Frequently asked questions
- Does this tool produce a binding determination?
- No. It applies the EDPB WP248 rev.01 criteria and the Article 35(3) cases to your answers and returns a structured assessment. The decision rests with the controller and its DPO, informed by your supervisory authority's published lists. When in doubt, the EDPB recommends carrying out a DPIA.
- What is a DPIA?
- A Data Protection Impact Assessment is the prior assessment GDPR Article 35 requires for processing likely to result in a high risk. It describes the processing, assesses necessity and proportionality, evaluates the risks to people, and sets out the measures to address them.

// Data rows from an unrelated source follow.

(** One field, up to the comma or the CR after it. *)
Definition stop (l : list ascii) : Prop := match l with a :: _ => is_comma a = true ∨ is_cr a = true | [] => False end.
Definition field_end (r : csv) : Prop :=
  c_st r = StartField ∨ c_st r = StartRecord ∨ c_st r = InField ∨ c_st r = QuoteInQuoted.
Lemma feed_field lone mid rows row st force s l :
  (st = StartField ∨ st = StartRecord ∧ (s ≠ "" ∨ force = true ∨ match l with a :: _ => is_comma a = true | [] => False end)) →
  stop l →
  ∃ mid' st', feeds (rows, {| c_st := st; c_fld := []; c_row := row |}) (csv_events lone mid (csv_field force s ++ l)) =
    feeds (rows, {| c_st := st'; c_fld := reverse (to_l s); c_row := row |}) (csv_events lone mid' l) ∧
    (st' = InField ∨ st' = QuoteInQuoted ∨ (st' = st ∧ s = "" ∧ force = false)).
Proof.
  intros Hst Hl. unfold csv_field. destruct (needs_quote (to_l s) || force) eqn:Hq.
  - assert (∀ mid l', feeds (rows, {| c_st := st; c_fld := []; c_row := row |}) (csv_events lone mid (chr 34 :: l')) =
      feeds (rows, {| c_st := InQuoted; c_fld := []; c_row := row |}) (csv_events lone true l')) as Hopen.
    { intros m l'. cbn [csv_events]. change (is_nl (chr 34)) with false. change (is_cr (chr 34)) with false.
      rewrite andb_false_r. cbn [orb andb]. destruct Hst as [->|[-> _]]; by erewrite feeds_chr by reflexivity. }
    rewrite <-app_assoc. cbn [app]. rewrite Hopen, <-app_assoc. cbn [app].
    destruct (feed_quoted lone true rows [] row (chr 34 :: l) (to_l s)) as [mid' ->]. rewrite app_nil_r.
    exists true, QuoteInQuoted. split; [|auto]. cbn [csv_events].
    change (is_nl (chr 34)) with false. change (is_cr (chr 34)) with false.
    rewrite andb_false_r. cbn [orb andb]. by erewrite feeds_chr by reflexivity.
  - apply orb_false_iff in Hq as [Hq ->]. destruct (to_l s) as [|a u] eqn:Es.
    { exists mid, st. split; [done|]. right. right. split_and!; [done| |done]. by apply (inj to_l). }
    rewrite needs_quote_cons in Hq. apply orb_false_iff in Hq as [Ha Hu].
    apply orb_false_iff in Ha as [Ha Hcr]. apply orb_false_iff in Ha as [Ha Hnl].
    apply orb_false_iff in Ha as [Hc Hqa].
    exists true, InField. split; [|auto]. cbn [app csv_events].
    rewrite Hnl, Hcr, andb_false_r. cbn [orb andb].
    assert (csv_step {| c_st := st; c_fld := []; c_row := row |} (Chr a) =
            Ok {| c_st := InField; c_fld := [a]; c_row := row |}) as Hstep.
    { destruct Hst as [->|[-> _]]; unfold csv_step, csv_start_field; cbn [c_st];
        rewrite ?Hnl, ?Hcr, ?Hqa, ?Hc; reflexivity. }
    rewrite (feeds_chr _ _ _ _ _ Hstep), feed_plain by done. by rewrite reverse_cons.
Qed.

(** The separator after a field, and the CR LF that ends a row. *)
Lemma feed_comma lone mid rows row st fld l :
  st = InField ∨ st = QuoteInQuoted ∨ ((st = StartField ∨ st = StartRecord) ∧ fld = []) →
  feeds (rows, {| c_st := st; c_fld := fld; c_row := row |}) (csv_events lone mid (chr 44 :: l)) =
  feeds (rows, {| c_st := StartField; c_fld := []; c_row := of_l (reverse fld) :: row |}) (csv_events lone true l).
Proof.
  intros Hst. cbn [csv_events]. change (is_nl (chr 44)) with false. change (is_cr (chr 44)) with false.
  rewrite andb_false_r. cbn [orb andb].
  destruct Hst as [->|[->|[[->| ->] ->]]]; by erewrite feeds_chr by reflexivity.
Qed.
Lemma feed_crlf lone mid rows row st fld l :
  st = InField ∨ st = QuoteInQuoted ∨ (st = StartField ∧ fld = []) →
  feeds (rows, {| c_st := st; c_fld := fld; c_row := row |}) (csv_events lone mid (chr 13 :: chr 10 :: l)) =
  feeds (rows ++ [reverse (of_l (reverse fld) :: row)], csv_init) (csv_events lone false l).
Proof.
  intros Hst. cbn [csv_events]. change (is_nl (chr 13)) with false. change (is_cr (chr 13)) with true.
  change (is_nl (chr 10)) with true. rewrite !andb_false_r. cbn [orb andb].
  destruct Hst as [->|[->|[-> ->]]];
    (erewrite feeds_chr by reflexivity; erewrite feeds_chr by reflexivity;
     by erewrite feeds_emit by reflexivity).
Qed.
Lemma feed_fields lone mid rows row st force cells l :
  cells ≠ [] →
  (st = StartField ∨ st = StartRecord ∧ (1 < length cells)%nat ∨
   st = StartRecord ∧ (force = true ∨ cells ≠ [""])) →
  feeds (rows, {| c_st := st; c_fld := []; c_row := row |})
    (csv_events lone mid (csv_fields (csv_field force <$> cells) ++ chr 13 :: chr 10 :: l)) =
  feeds (rows ++ [reverse row ++ cells], csv_init) (csv_events lone false l).
Proof.
  revert mid row st. induction cells as [|s cells IH]; intros mid row st Hne Hst; [done|].
  destruct cells as [|s' cells].
  - cbn [fmap list_fmap csv_fields].
    destruct (feed_field lone mid rows row st force s (chr 13 :: chr 10 :: l)) as (mid' & st' & -> & Hst').
    + cbn in Hst. destruct Hst as [->|[[_ ?]|[-> H]]]; [by left|lia|]. right. split; [done|].
      destruct (decide (s = "")) as [->|]; [|by left]. right. left. naive_solver.
    + cbn. by right.
    + rewrite feed_crlf; [by rewrite reverse_involutive, of_l_to_l, reverse_cons|].
      destruct Hst' as [->|[->|(-> & -> & ->)]]; [by left|by right; left|].
      right. right. split; [|done]. cbn in Hst.
      destruct Hst as [->|[[_ ?]|[-> H]]]; [done|lia|naive_solver].
  - change (csv_fields (csv_field force <$> s :: s' :: cells))
      with (csv_field force s ++ chr 44 :: csv_fields (csv_field force <$> s' :: cells)).
    rewrite <-app_assoc. cbn [app].
    destruct (feed_field lone mid rows row st force s
      (chr 44 :: csv_fields (csv_field force <$> s' :: cells) ++ chr 13 :: chr 10 :: l))
      as (mid' & st' & Heq & Hst').
    + destruct Hst as [->|[[-> _]|[-> _]]]; [by left|right; auto..].
    + by left.
    + rewrite Heq, feed_comma; cycle 1.
      { destruct Hst' as [->|[->|(-> & -> & _)]]; [by left|by right; left|]. right. right.
        split; [|done]. destruct Hst as [->|[[-> _]|[-> _]]]; auto. }
      rewrite IH by auto. rewrite reverse_involutive, of_l_to_l, reverse_cons.
      by rewrite <-app_assoc.
Qed.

- When must the DPIA be done?
- Before the processing begins; a DPIA is a prior assessment. For ongoing processing, review it whenever the nature, scope, context, or purposes change.
- What are the nine EDPB criteria?
- Evaluation or scoring; automated decisions with significant effect; systematic monitoring; sensitive or highly personal data; large-scale processing; matching or combining datasets; vulnerable data subjects; innovative technology; and processing that prevents exercising a right or using a service. Meeting two or more indicates processing likely to result in a high risk.
- Do supervisory authority lists override this?
- Yes. Under Article 35(4) each authority publishes processing that always requires a DPIA, and may publish (35(5)) processing that does not. Those lists are authoritative for their Member State and should be checked alongside this assessment.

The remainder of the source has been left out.